Se Repenser, se juger pour se construire l'Humanité et cesser d’être le patient des cécités conscientielles attisées par le conditionnement social, c’est précisément se réengendrer pleinement humain, intégralement Esprit !
Jugement - Bilan de votre situation
Au bout de cet entretien sur le jugement, thème sur lequel je reviendrai à d'autres niveaux, je vous convie à cet exercice de jugement simple sur votre vie.
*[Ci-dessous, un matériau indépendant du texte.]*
Definition TryAcquire (now born : Q) (method : string) (chatID : option Z) (g : Guard) : bool * Guard :=
  if qlt now (egressPausedUntil g) then (false, g) else
  let kind := MethodKind method in
  if (kind =? "fast")%string then (true, g) else
  if (kind =? "read")%string then
    let '(ok, r) := TryTake now (reads g) in (ok, set_reads g r)
  else
  match chatID with
  | None => if paidLane g then acquire_paid now None (paid g) g else acquire_global now None (paid g) g
  | Some c =>
      let '(b, g) := chatBucket born c g in
      let b := Refill now b in
      let g := set_chat c b g in
      if blocked now b then (false, g) else
      if paidLane g then acquire_paid now (Some c) b g else
      let b := Refill now b in
      let g := set_chat c b g in
      if blocked now b then (false, g) else acquire_global now (Some c) b g
  end.

Definition WaitTime (now born : Q) (method : string) (chatID : option Z) (g : Guard) : Q * Guard :=
  let kind := MethodKind method in
  let wait := fmax 0 (egressPausedUntil g - now)%Q in
  if (kind =? "fast")%string then (wait, g) else
  if (kind =? "read")%string then
    let '(w, r) := NextAvailable now (reads g) in (fmax wait w, set_reads g r)
  else
  let '(w, gw) := NextAvailable now (globalWrites g) in
  let wait := fmax wait w in
  let g := set_global g gw in
  match chatID with
  | None => (wait, g)
  | Some c =>
      let '(b, g) := chatBucket born c g in
      let '(w, b) := NextAvailable now b in
      (fmax wait w, set_chat c b g)
  end.

Definition Report429 (now born : Q) (chatID : option Z) (retryAfter : Q) (g : Guard) : Guard :=
  match chatID with
  | Some c => let '(b, g) := chatBucket born c g in set_chat c (Pause retryAfter now b) g
  | None =>
      let g := set_egress g (fmax (egressPausedUntil g) (now + retryAfter)%Q) in
      set_global g (Pause retryAfter now (globalWrites g))
  end.

Definition ChatSendState (now born : Q) (chatID : option Z) (g : Guard) : string * Guard :=
  if qlt now (egressPausedUntil g) then ("paused", g) else
  let '(wait, gw) := NextAvailable now (globalWrites g) in
  let g := set_global g gw in
  match chatID with
  | None => (if qlt 0 wait then "empty" else "ok", g)
  | Some c =>
      let '(b, g) := chatBucket born c g in
      if qlt now (PausedUntil b) then ("paused", g) else
      let '(w, b) := NextAvailable now b in
      (if qlt 0 (fmax wait w) then "empty" else "ok", set_chat c b g)
  end.

(** [NextAvailable(now) > 0] counted over one table; every bucket is refilled. *)
Definition count_empty (now : Q) (m : gmap Z Bucket) : Z :=
  Z.of_nat (length (bfilter (λ kb, qlt 0 (NextAvailable now kb.2).1) (map_to_list m))).

(** [math.Round] (halves away from zero) to one decimal. *)
Definition mround (x : Q) : Z :=
  if qle 0 x then qtrunc (x + (1 # 2)) else qtrunc (x - (1 # 2)).

Definition tenth (x : Q) : Q := (inject_Z (mround (x * 10)) / 10)%Q.

Definition Snapshot (now : Q) (g : Guard) : obj * Guard :=
  ([("private", AInt (count_empty now (Private g)));
    ("groups", AInt (count_empty now (Groups g)));
    ("egress_paused_for_s", AFloat (tenth (fmax 0 (egressPausedUntil g - now)%Q)))],
   set_chats g (Refill now <$> Private g) (Refill now <$> Groups g)).

Definition RestoreBackoff (now born : Q) (chatID : option Z) (remaining : Q) (g : Guard) : Guard :=
  if qle remaining 0 then g else Report429 now born chatID remaining g.

(** [rnd] is [rand.Float64()], in [0, 1). *)
Definition Jittered (rnd base capExtra : Q) : Q :=
  (base + rnd * fmin capExtra (base * (1 # 10)))%Q.

(** ** Calls as steps *)

Inductive gop :=
| OAcquire (now born : Q) (method : string) (chat : option Z)
| OWait (now born : Q) (method : string) (chat : option Z)
| OReport (now born : Q) (chat : option Z) (retry : Q)
| OState (now born : Q) (chat : option Z)
| OSnapshot (now born : Q)
| OLane (now born : Q) (enter : bool) (allowed : bool).

Definition gop_now (o : gop) : Q :=
  match o with
  | OAcquire n _ _ _ | OWait n _ _ _ | OReport n _ _ _ | OState n _ _ | OSnapshot n _ | OLane n _ _ _ => n
  end.

Definition gop_end (o : gop) : Q :=
  match o with
  | OAcquire _ b _ _ | OWait _ b _ _ | OReport _ b _ _ | OState _ b _ | OSnapshot _ b | OLane _ b _ _ => b
  end.

Definition gstep (o : gop) (g : Guard) : bool * Guard :=
  match o with
  | OAcquire n b m c => TryAcquire n b m c g
  | OWait n b m c => (false, (WaitTime n b m c g).2)
  | OReport n b c r => (false, Report429 n b c r g)
  | OState n b c => (false, (ChatSendState n b c g).2)
  | OSnapshot n _ => (false, (Snapshot n g).2)
  | OLane _ _ e a => (false, if e then EnterPaidLane a g else ExitPaidLane g)
  end.

(** The critical sections are totally ordered by the mutex: each call's clock
    readings come after the previous call's. *)
Fixpoint gtimes (t : Q) (ops : list gop) : Prop :=
  match ops with
  | [] => True
  | o :: ops' => (t <= gop_now o)%Q ∧ (gop_now o <= gop_end o)%Q ∧ gtimes (gop_end o) ops'
  end.

Definition gend (t : Q) (ops : list gop) : Q := default t (gop_end <$> last ops).

Definition is_write (m : string) : bool := (MethodKind m =? "write")%string.

(** Net charge of a call against chat [c]: a granted write counts 1, a 429 for
    the chat gives back 1. *)
Definition chat_charge (c : Z) (o : gop) (g : Guard) : Q :=
  match o with
  | OAcquire _ _ m (Some c') =>
      if (gstep o g).1 && is_write m && (c' =? c) then 1%Q else 0%Q
  | OReport _ _ (Some c') _ => if c' =? c then (-1)%Q else 0%Q
  | _ => 0%Q
  end.

(** Net charge against the bot-wide write bucket. *)
Definition global_charge (o : gop) (g : Guard) : Q :=
  match o with
  | OAcquire _ _ m _ => if (gstep o g).1 && is_write m && negb (paidLane g) then 1%Q else 0%Q
  | OReport _ _ None _ => (-1)%Q
  | _ => 0%Q
  end.

Fixpoint charges (f : gop → Guard → Q) (ops : list gop) (g : Guard) : Q :=
  match ops with
  | [] => 0
  | o :: ops' => f o g + charges f ops' (gstep o g).2
  end.

(** ** The credit argument *)

Definition paused_ind (b : Bucket) : Q := if Qeq_bool (PausedUntil b) 0 then 0 else 1.

Definition credit (b : Bucket) : Q := (fmax (Tokens b) 0 + paused_ind b)%Q.

(** [b] is the bucket of rate [r], last touched no later than [t]. *)
Record bucket_at (r : Q) (t : Q) (b : Bucket) : Prop := {
  at_rate : (BRate b == r)%Q;
  at_time : (Updated b <= t)%Q
}.

Lemma paused_ind_bounds b : (0 <= paused_ind b <= 1)%Q.
Proof. unfold paused_ind. destruct (Qeq_bool _ _); lra. Qed.

Lemma credit_nonneg b : (0 <= credit b)%Q.
Proof. unfold credit. pose proof (paused_ind_bounds b). pose proof (fmax_r (Tokens b) 0). lra. Qed.

Lemma elapsed_nonneg now u r : (0 <= r)%Q → (u <= now)%Q → (0 <= (now - u) * r)%Q.
Proof. intros. apply Qmult_le_0_compat; lra. Qed.

Lemma fmax_qle x y z : (x <= z)%Q → (y <= z)%Q → (fmax x y <= z)%Q.
Proof. apply fmax_lub. Qed.

Lemma refill_credit r now b :
  (0 <= r)%Q → bucket_at r now b →
  (credit (Refill now b) <= credit b + r * (now - Updated b))%Q ∧ bucket_at r now (Refill now b).
Proof.
  intros Hr [Hb Ht]. split; [|constructor; simpl; [done|lra]].
  pose proof (elapsed_nonneg now (Updated b) r Hr Ht) as He.
  assert ((now - Updated b) * BRate b == (now - Updated b) * r)%Q as Hq by (rewrite Hb; reflexivity).
  unfold credit, paused_ind, Refill; simpl. set (e := ((now - Updated b) * BRate b)%Q) in *.
  assert (r * (now - Updated b) == e)%Q as -> by (unfold e; rewrite Hb; ring).
  assert (0 <= e)%Q by lra. clearbody e.
  unfold pause_over. destruct (Qeq_bool (PausedUntil b) 0) eqn:Ep; simpl; [rewrite Ep; qsolve|].
  destruct (qleP (PausedUntil b) now); simpl; [|rewrite Ep]; qsolve.
Qed.

Lemma fresh_credit r cap now born :
  (0 <= r)%Q → 0 <= cap → (now <= born)%Q →
  (credit (Refill now (NewBucket r cap born)) <= inject_Z cap)%Q.
Proof.
  intros Hr Hc Hn. unfold credit, paused_ind, Refill, pause_over; simpl.
  assert (0 <= inject_Z cap)%Q by (unfold Qle; simpl; lia). qsolve.
Qed.

Lemma take_credit b : (1 <= Tokens b)%Q → (credit (with_tokens b (Tokens b - 1)) + 1 <= credit b)%Q.
Proof. intros H. unfold credit, paused_ind; simpl. qsolve. Qed.

Lemma pause_credit s now b : (credit (Pause s now b) <= 1)%Q.
Proof.
  unfold credit. pose proof (paused_ind_bounds (Pause s now b)). simpl. unfold fmax at 1. qsolve.
Qed.

Lemma blocked_false now b : blocked now b = false → (1 <= Tokens b)%Q.
Proof. unfold blocked. intros [_ H]%orb_false_iff. destruct (qltP (Tokens b) 1); [done|lra]. Qed.

Lemma chat_of_set_chat c c' b g :
  chat_of c (set_chat c' b g) = if decide (c = c') then Some b else chat_of c g.
Proof.
  unfold chat_of, set_chat. destruct (decide (c = c')) as [->|Hne].
  - destruct (0 <=? c') eqn:E; simpl; by rewrite lookup_insert_eq.
  - destruct (0 <=? c) eqn:E, (0 <=? c') eqn:E'; simpl; rewrite ?lookup_insert_ne by done; done.
Qed.

Lemma set_chat_rest c b g :
  cfg (set_chat c b g) = cfg g ∧ globalWrites (set_chat c b g) = globalWrites g ∧
  paidLane (set_chat c b g) = paidLane g ∧ egressPausedUntil (set_chat c b g) = egressPausedUntil g
  ∧ reads (set_chat c b g) = reads g ∧ paid (set_chat c b g) = paid g.
Proof. unfold set_chat. by destruct (0 <=? c). Qed.

Lemma chatBucket_spec born c g :
  chatBucket born c g =
  (default (NewBucket (chat_rate c (cfg g)) (chat_burst c (cfg g)) born) (chat_of c g),
   match chat_of c g with
   | Some _ => g
   | None => set_chat c (NewBucket (chat_rate c (cfg g)) (chat_burst c (cfg g)) born) g
   end).
Proof. unfold chatBucket. by destruct (chat_of c g). Qed.

Section bucket_budget.
Context (r : Q) (burst : Z).
Hypothesis rate_nonneg : (0 <= r)%Q.
Hypothesis burst_nonneg : 0 <= burst.

Abbreviation fresh born := (NewBucket r burst born).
Que chacun des lecteurs se pose cette question capitale pour lui-même que je formulerai ainsi à la première personne:
Quand je considère tous mes efforts pour entretenir ma situation matérielle et sociale - mon temps consacré à gagner l'argent nécessaire à tout cela, oui, le temps, cette sorte de sang ponctionné par le travail ardu, temps qui est l'unité de mesure de toute vie humaine, et ce travail auquel je voue quasiment tout le temps de ma vie, avec tout le stress, toutes les déconvenues, toutes les inquiétudes rien que pour entretenir une condition matérielle à laquelle on m'a fait croire, dans le souci qui y est de convenir et de plaire à autrui et à la société - suis-je propriétaire, utilisateur et maître, en vraie personne humaine, de ma situation avec tous ces biens et choses que je crois avoir à mon service, ou, au contraire, suis-je juste leur possédé, leur sorte d'esclave inconscient, indolent?
Votre jugement-bilan que vous n'avez à dévoiler à quiconque parce que personnel, sera vrai selon que vous répondiez franchement par une "arithmétique personnelle appliquée" du bonheur et du désagrément (un peu à l'instar de celle que proposaient Épicure et plus près de nous, les utilitaristes), comme un parallèle, une analyse comparative rigoureuse des joies-satisfactions intrinsèques et de l'ennui inhérent aux machinalités imposées par votre fonctionnement quotidien rendu "état de fait", déroulement courant de votre existence telle que déterminée par le système socioéconomique.